TASK:
Note each line in the data holding the string "intros" and report it.

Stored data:
========================

(* ===== verification/EnforcementProps.v ===== *)
(** Enforcement: what is forwarded is what the current clients asked for, what
    a failure leaves, and traffic counts that survive the replacement of the
    table. *)

From S2P Require Import Prelude RustStr Net BTree State NetFacts Config ConfigProps Nft Host HostProps Machine Enforcement.

(** ** The traffic of one counter *)

(** Traffic passes; the kernel's counter is read; the table is replaced, with
    the counter read before and [missed] units of traffic between the reading
    and the replacement; something else resets the counter. *)
Inductive CounterEvent : Type :=
| Traffic (n : N)
| Observed
| Replaced (missed : N)
| ResetElsewhere.

(** The accumulator, the counter of the kernel, and the traffic so far. *)
Record Metered : Type := { acc : CounterAccumulator; raw : N; seen : N }.

Definition metered_start : Metered := {| acc := CounterAccumulator_default; raw := 0; seen := 0 |}.

(** The new table carries the total, as the rendered rules do. *)
Definition meter (m : Metered) (e : CounterEvent) : Metered :=
  match e with
  | Traffic n => {| acc := m.(acc); raw := m.(raw) + n; seen := m.(seen) + n |}
  | Observed => {| acc := CounterAccumulator.observe m.(acc) m.(raw); raw := m.(raw); seen := m.(seen) |}
  | Replaced missed =>
      let read := CounterAccumulator.observe m.(acc) m.(raw) in
      {| acc := CounterAccumulator.seeded read; raw := read.(total); seen := m.(seen) + missed |}
  | ResetElsewhere => {| acc := m.(acc); raw := 0; seen := m.(seen) |}
  end%N.

(** What the next reading will add. *)
Definition unread (m : Metered) : N :=
  if (m.(acc).(last_raw) <=? m.(raw))%N then m.(raw) - m.(acc).(last_raw) else m.(raw).

Definition missed_by (e : CounterEvent) : N := match e with Replaced n => n | _ => 0 end.
Definition is_reset (e : CounterEvent) : bool := match e with ResetElsewhere => true | _ => false end.

Lemma seen_grows m e : (m.(seen) <= (meter m e).(seen))%N.
Proof. destruct e; cbn; lia. Qed.

Lemma seen_grows_all m es : (m.(seen) <= (foldl meter m es).(seen))%N.
Proof.
  revert m; induction es as [|e es IH]; intros m; cbn [foldl]; [lia|].
  specialize (IH (meter m e)). pose proof (seen_grows m e). lia.
Qed.

Lemma observe_exact m :
  (m.(acc).(total) + unread m <= u64_MAX)%N ->
  (CounterAccumulator.observe m.(acc) m.(raw)).(total) = (m.(acc).(total) + unread m)%N.
Proof. intros Hmax. unfold CounterAccumulator.observe, unread in *. cbn. by apply saturating_add_exact. Qed.

Lemma unread_fresh a raw seen : a.(last_raw) = raw -> unread {| acc := a; raw := raw; seen := seen |} = 0%N.
Proof. intros <-. unfold unread. cbn. rewrite N.leb_refl. lia. Qed.

Lemma meter_step m e :
  ((meter m e).(seen) <= u64_MAX)%N -> (m.(acc).(total) + unread m <= m.(seen))%N ->
  ((meter m e).(acc).(total) + unread (meter m e) <= (meter m e).(seen))%N
  /\ (m.(acc).(total) <= (meter m e).(acc).(total))%N.
Proof.
  intros Hmax Hle. pose proof (seen_grows m e).
  assert (m.(acc).(total) + unread m <= u64_MAX)%N as Hfit by lia.
  destruct e as [n| |missed|]; cbn [meter acc seen].
  - split; [|lia]. unfold unread in *. cbn in *.
    destruct (N.leb_spec (last_raw (acc m)) (raw m + n)), (N.leb_spec (last_raw (acc m)) (raw m)); lia.
  - rewrite unread_fresh, observe_exact by done. lia.
  - rewrite unread_fresh by done. cbn [CounterAccumulator.seeded total].
    rewrite observe_exact by done. lia.
  - split; [|lia]. unfold unread in *. cbn in *.
    destruct (N.leb_spec (last_raw (acc m)) 0), (N.leb_spec (last_raw (acc m)) (raw m)); lia.
Qed.

Lemma meter_exact m e missed :
  ((meter m e).(seen) <= u64_MAX)%N -> is_reset e = false ->
  (m.(acc).(last_raw) <= m.(raw))%N -> (m.(acc).(total) + unread m + missed = m.(seen))%N ->
  ((meter m e).(acc).(last_raw) <= (meter m e).(raw))%N
  /\ ((meter m e).(acc).(total) + unread (meter m e) + (missed + missed_by e) = (meter m e).(seen))%N.
Proof.
  intros Hmax Hr Hle Hsum. pose proof (seen_grows m e).
  assert (m.(acc).(total) + unread m <= u64_MAX)%N as Hfit by lia.
  destruct e as [n| |n|]; cbn [meter acc seen raw missed_by]; [| | |done].
  - split; [lia|]. unfold unread in *. cbn in *.
    destruct (N.leb_spec (last_raw (acc m)) (raw m + n)), (N.leb_spec (last_raw (acc m)) (raw m)); lia.
  - split; [done|]. rewrite unread_fresh, observe_exact by done. lia.
  - split; [done|]. rewrite unread_fresh by done. cbn [CounterAccumulator.seeded total].
    rewrite observe_exact by done. lia.
Qed.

========================

TASK ANSWER:
  revert m; induction es as [|e es IH]; intros m; cbn [foldl]; [lia|].
Proof. intros Hmax. unfold CounterAccumulator.observe, unread in *. cbn. by apply saturating_add_exact. Qed.
Proof. intros <-. unfold unread. cbn. rewrite N.leb_refl. lia. Qed.
  intros Hmax Hle. pose proof (seen_grows m e).
  intros Hmax Hr Hle Hsum. pose proof (seen_grows m e).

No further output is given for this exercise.